MDA Clinical & Scientific Conference: Givinostat Improves Physical Function and Mobility in DMD

The Muscular Dystrophy Association (MDA) recently held its MDA Clinical & Scientific Conference in March 2023. During the conference, stakeholders in the community discussed research trends and clinical practices associated with various forms of muscular dystrophy. For example, shares an article in Healio, one poster presentation at the conference explored data from a Phase 3 clinical study evaluating givinostat for Duchenne muscular dystrophy (DMD). 
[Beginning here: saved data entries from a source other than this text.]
(** * Foodiary kernel: the dependency-injection registry and the schema
    annotation store.

    A shallow embedding of [kernel/di/Registry.ts],
    [kernel/decorators/Schema.ts] and [kernel/decorators/Injectable.ts],
    followed by the properties of registration, resolution and schema
    lookup. *)

From Stdlib Require Import Ascii String.
From stdpp Require Import gmap strings list relations pretty.

Open Scope string_scope.
Open Scope list_scope.

(** ** Values of the program *)

(** A class (what TypeScript calls a [Constructor]).  A class is a JavaScript
    object: [ref] is its object identity, [name] its [name] property and
    [proto] the class it extends, if any ([Object.getPrototypeOf] of a
    derived class is its base class).  Two classes are the same object
    exactly when their [ref]s agree. *)
#[warnings="-register-all"]
Inductive Constructor : Type :=
  Class (ref : nat) (name : string) (proto : option Constructor).

Definition ref (c : Constructor) : nat :=
  match c with Class r _ _ => r end.

Definition name (c : Constructor) : string :=
  match c with Class _ n _ => n end.

Definition proto (c : Constructor) : option Constructor :=
  match c with Class _ _ p => p end.

(** A zod schema is an object the kernel stores and hands back without ever
    looking inside; it is known by its identity. *)
Inductive ZodSchema : Type := Zod (schema_id : nat).

(** [namespace Registry]: [Provider = { impl: Constructor; deps: Constructor[] }]. *)
Module Registry.
Record Provider : Type := mkProvider {
  impl : Constructor;
  deps : list Constructor;
}.
End Registry.

(** Objects live in a heap and are known by their location.  An object made
    by [new C(...args)] records the class it was made from and the argument
    references it was given, in order. *)
Definition loc := nat.

Record Obj : Type := mkObj {
  constructor : Constructor;
  args : list loc;
}.

(** [throw new Error(message)]. *)
Inductive JsError : Type := Error (message : string).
Parent Project Muscular Dystrophy describes givinostat as: 

an ‘HDAC’ inhibitor in that it blocks enzymes called histone deacetylases (HDACs), which are involved in turning genes ‘on’ and ‘off’ within cells and can reduce muscle regeneration in Duchenne. By inhibiting HDAC activity, givinostat may help to activate muscle repair mechanisms to increase muscle fiber regeneration, reduce inflammation, and reduce fibrosis.
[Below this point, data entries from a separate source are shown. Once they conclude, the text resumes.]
(** The handler calls the button clicks of a trace account for. *)
Definition clicked (p : Props) (a : Action) (evs : list Event) : list Callback :=
  flat_map (fun ev =>
    match ev with
    | TimerFired => []
    | ClickConfirm => if onConfirm p then [Confirm a] else []
    | ClickReject => if onReject p then [Reject a] else []
    end) evs.

(** [getConfidenceLevel(confidence).label] *)
Definition getConfidenceLevel (confidence : Q) : string :=
  if Qle_bool (9 # 10) confidence then "Very High"
  else if Qle_bool (7 # 10) confidence then "High"
  else if Qle_bool (5 # 10) confidence then "Medium"
  else "Low".

End ActionPreview.

(* ===================================================================== *)
(** ** ResultsDisplay *)
(* ===================================================================== *)

Module ResultsDisplay.

(** The fields of [results.decision] the colour depends on. *)
Record Decision : Type := {
  action_required : bool;
  confidence : Q
}.

(** [getDecisionColor(decision)]; [None] is a missing decision. *)
Definition getDecisionColor (decision : option Decision) : string :=
  match decision with
  | None => "default"
  | Some d =>
      if action_required d then
        if negb (Qle_bool (confidence d) (8 # 10)) then "success"
        else if negb (Qle_bool (confidence d) (5 # 10)) then "warning"
        else "error"
      else "info"
  end.

End ResultsDisplay.

Module PreviewSamples.
Import ActionPreview.

(** An alert that asks for confirmation. *)
Definition guarded_alert : Action := {|
  action_type := "alert";
  reason := "TSLA drops 5%";
  confidence := 95 # 100;
  requires_confirmation := Some true
|}.

Definition with_auto_confirm : Props := {|
  action := Some guarded_alert;
  onConfirm := true;
  onReject := true;
  autoConfirm := true
|}.

End PreviewSamples.

(* ===================================================================== *)
(** ** The engine behind the API: Decision Scorer *)
(* ===================================================================== *)

Module DecisionScorer.

(** Modelled from the spec: the part of a [Rule] the Decision Scorer (not
    part of the front end) reads: its id and its configured urgency, if
    any. *)
Record Rule : Type := {
  id : string;
  configured_urgency : option Q
}.

(** Modelled from the spec: the [externalSignal{confidence, urgency,
    reason}] a collaborator may hand to the missing scorer. *)
Record ExternalSignal : Type := {
  signal_confidence : Q;
  signal_urgency : Q;
  signal_reason : string
}.

(** Modelled from the spec: the [Decision] value produced by the missing
    scorer. *)
Record Decision : Type := {
  rule_id : string;
  confidence : Q;
  urgency : Q;
  reason : string;
  action_required : bool
}.

(** Modelled from the spec: the rule-independent baseline 0.5 of the
    missing scorer. *)
Definition baseline : Q := (5 # 10)%Q.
Altogether, 179 boys with DMD enrolled in the clinical study. To begin, researchers evaluated how long it took them to climb four stairs, how far they could walk over a six minute period, how long it took to stand from the floor, muscle strength, and fat fraction in the vastus lateralis muscle. Next, the participants received either a placebo or 10mg/mL givinostat 2x daily. 

Study findings, after 18 months, showed that givinostat treatment significantly improved the ability to climb stairs. It also improved physical function and mobility. Additionally, givinostat was found to be safe and well-tolerated; while some side effects did occur, researchers and families found them easy to manage. 

An Overview: Duchenne Muscular Dystrophy (DMD)

Duchenne muscular dystrophy is one of nine forms of muscular dystrophy. Although it can occur in females (very rarely), DMD predominantly affects males. Caused by DMD mutations, DMD is characterized by a lack of dystrophin (a protein) in the muscles. This causes the characteristic muscle weakness associated with this condition. Symptoms, which often appear before age six, can include: 

  • Muscle weakness that starts in the pelvis, thighs, and legs but may progress to other areas
  • Difficulty walking or climbing
  • Learning disabilities
  • Enlarged calf muscles
  • Scoliosis (abnormal spinal curvature) 
  • Muscle pain and stiffness
  • A waddling gait
  • Frequent tripping
  • Fatigue 

There are no cures for DMD and treatment options typically serve to support those affected. For example, doctors may prescribe nutritional supplements, heart medication, respiratory and ambulatory support, and steroids. Physical and occupational therapy can also help individuals living with this condition.

Jessica Lynn

Jessica Lynn

Jessica Lynn has an educational background in writing and marketing. She firmly believes in the power of writing in amplifying voices, and looks forward to doing so for the rare disease community.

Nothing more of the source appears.